Senin, 20 September 2021

18. GURU PRIVAT TANPA TEDENG ALING-ALING

Risky membuka koran, kembali pada rencana mencari pekerjaan agar bisa membayar sendiri guru privat. Namun pada suatu malam Papa pulang membawa guru privat baru.

Sebelumnya, Papa menelepon Mama memberitahukan bahwa ia akan pulang membawa tamu. Mama yang menduga tamu itu rekan kerja Papa pun mengakhiri perang dingin dengan Risky, meminta untuk diantar.

"Ke mana?" tanya Risky malas. Mama kan bisa bermotor sendiri.

"Anter aja!"

Mereka bertiga pun menunggangi motor: Adek duduk di depan, Risky di tengah memegang kemudi, sedang Mama di belakang. Mama mengarahkan Risky berhenti di sebuah restoran. Risky malas ikut Mama masuk, dan Adek memilih untuk menemaninya di tempat parkir. Mama keluar dari restoran dengan membawa beberapa dus masakan jadi, untuk disuguhkan kepada tamu Papa dan diakunya sebagai buatan sendiri.

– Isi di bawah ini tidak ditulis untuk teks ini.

Lemma memnistr_loop_ok h needle c ne fuel : ∀ q r1 r2,
  let len := Z.of_nat (length needle) in let end_ := Z.of_nat (length h) - len in
  let lo := zend_tolower_map c in let up := zend_toupper_map c in
  2 <= len → 0 <= q → 0 <= end_ → end_ - q + 2 <= Z.of_nat fuel → (1 ≤ fuel)%nat →
  byte_at needle 0 = Some c → byte_at needle (len - 1) = Some ne →
  (∀ j, j < q → ¬ occurs_ci h needle j) →
  next_at h lo q end_ r1 → next_at h up q end_ r2 ∨ (lo = up ∧ r2 = None) →
  ∃ r, memnistr_loop fuel h needle len lo up (zend_tolower_ascii ne) (zend_toupper_ascii ne) r1 r2 end_ = Some r ∧
    first_occurrence_ci h needle r.
Proof using laws.
  cbv zeta. induction fuel as [|fuel IH]; intros q r1 r2 Hlen Hq Hend Hf Hf1 Hc Hne Hno H1 H2; [lia|].
  cbn [memnistr_loop]. pose proof (pick_next h _ _ q _ r1 r2 H1 H2) as Hpick.
  set (end_ := Z.of_nat (length h) - Z.of_nat (length needle)) in *.
  assert (Hskip : ∀ j p, q <= j < p → j <= end_ → (∀ j, q <= j < p → j <= end_ →
     byte_at h j ≠ Some (zend_tolower_map c) ∧ byte_at h j ≠ Some (zend_toupper_map c)) → ¬ occurs_ci h needle j).
  { intros j p Hj Hje Hall Ho. destruct (occurs_ci_head h needle c j Hc Ho) as (b&Hb&Heq).
    destruct (Hall j Hj Hje) as [Ha1 Ha2]. destruct Heq as [->| ->]; congruence. }
  assert (Hnone : (∀ j, q <= j <= end_ → byte_at h j ≠ Some (zend_tolower_map c) ∧ byte_at h j ≠ Some (zend_toupper_map c)) →
     first_occurrence_ci h needle None).
  { intros Hall j Ho. pose proof (occurs_ci_bounds _ _ _ Ho). destruct (Z.lt_ge_cases j q); [by apply (Hno j)|].
    apply (Hskip j (end_ + 1)); [lia|lia| |done]. intros k Hk Hke. apply Hall. lia. }
  destruct (pick r1 r2) as [p|] eqn:Hpk; [|exists None; split; [done|by apply Hnone]].
  destruct Hpick as (Hqp&Hbp&Hbefore). destruct (Z.leb_spec p end_) as [Hpe|Hpe].
  2:{ exists None. split; [done|]. apply Hnone. intros j Hj. apply Hbefore; lia. }
  destruct (segment_some h (p + Z.of_nat (length needle) - 1) 1) as [s Hs]; [lia..|].
  destruct s as [|last [|? ?]]; [by apply segment_length in Hs| |apply segment_length in Hs; simpl in Hs; lia].
  apply byte_at_iff in Hs. rewrite Hs. cbn [mbind option_bind].
  rewrite (ci_test h needle p last ne) by (done || lia).
  destruct (matches_ok (fold_case h) (fold_case needle) p) as (hit&Hm&Hhit); rewrite ?fold_case_length; [lia..| |].
  { intros b. rewrite !byte_at_fold, Hc. intros [= <-]. assert (Hp : ∃ b, byte_at h p = Some b ∧
      (b = zend_tolower_map c ∨ b = zend_toupper_map c)) by naive_solver.
    destruct Hp as (b&->&Hb). simpl. f_equal. by apply tolower_eq. }
  rewrite fold_case_length in Hm. rewrite Hm. cbn [mbind option_bind].
  assert (Hni : ∀ j, j < p → ¬ occurs_ci h needle j).
  { intros j Hj. destruct (Z.lt_ge_cases j q); [by apply Hno|]. by apply (Hskip j p); [lia|lia|]. }
  destruct hit; [exists (Some p); split; [done|split; [by apply Hhit|done]]|].
  destruct (pick_least r1 r2 p Hpk) as (Hl&Hu&_).
  destruct (advance_next h _ q p end_ r1 H1) as (r1'&->&H1'); [lia..|done|]. cbn [mbind option_bind].
  assert (Hadv : ∃ r2', advance h (zend_toupper_map c) r2 p end_ = Some r2' ∧
    (next_at h (zend_toupper_map c) (p + 1) end_ r2' ∨ (zend_tolower_map c = zend_toupper_map c ∧ r2' = None))).
  { destruct H2 as [H2|[E ->]]; [|exists None; split; [done|by right]].
    destruct (advance_next h _ q p end_ r2 H2) as (r2'&?&?); [lia..|done|]. exists r2'. auto. }
  destruct Hadv as (r2'&->&H2'). cbn [mbind option_bind]. apply (IH (p + 1)); try done; try lia.
  intros j Hj. destruct (decide (j = p)) as [->|]; [|apply Hni; lia]. intros Ho. by apply Hhit in Ho.
Qed.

"Kalau bawa sendiri, repot," terang Mama sembari memangku dus-dus itu di motor dengan posisi mendatar agar isinya tidak berantakan.

Di luar dugaan, tamu Papa seorang lelaki yang dari aroma dan penampilannya saja sudah menunjukkan kemahasiswaannya, atau tepatnya, mahasiswa yang mungkin terlalu sibuk dengan kegiatan kemahasiswaannya itu sehingga lupa keramas, lupa mandi, dan lupa mencuci jaket himpunan yang seakan-akan merupakan kesatuan dengan jiwa dan raganya.

"Edo ini lagi magang di kantor Papa," jelas Papa.

"Oh, kuliahnya sudah tingkat berapa?" tanya Mama di sela-sela kernyitan.

"Semester ini jalan yang ke-13," sahut Edo bangga.

"Hmmm." Senyum tak pudar dari bibir Mama, kendati keningnya berkerut seperti yang sedang menghitung, Jadi tingkat berapa?

Sedang Risky memendam tanya, Kuliah di ITB rata-rata berapa tahun sih?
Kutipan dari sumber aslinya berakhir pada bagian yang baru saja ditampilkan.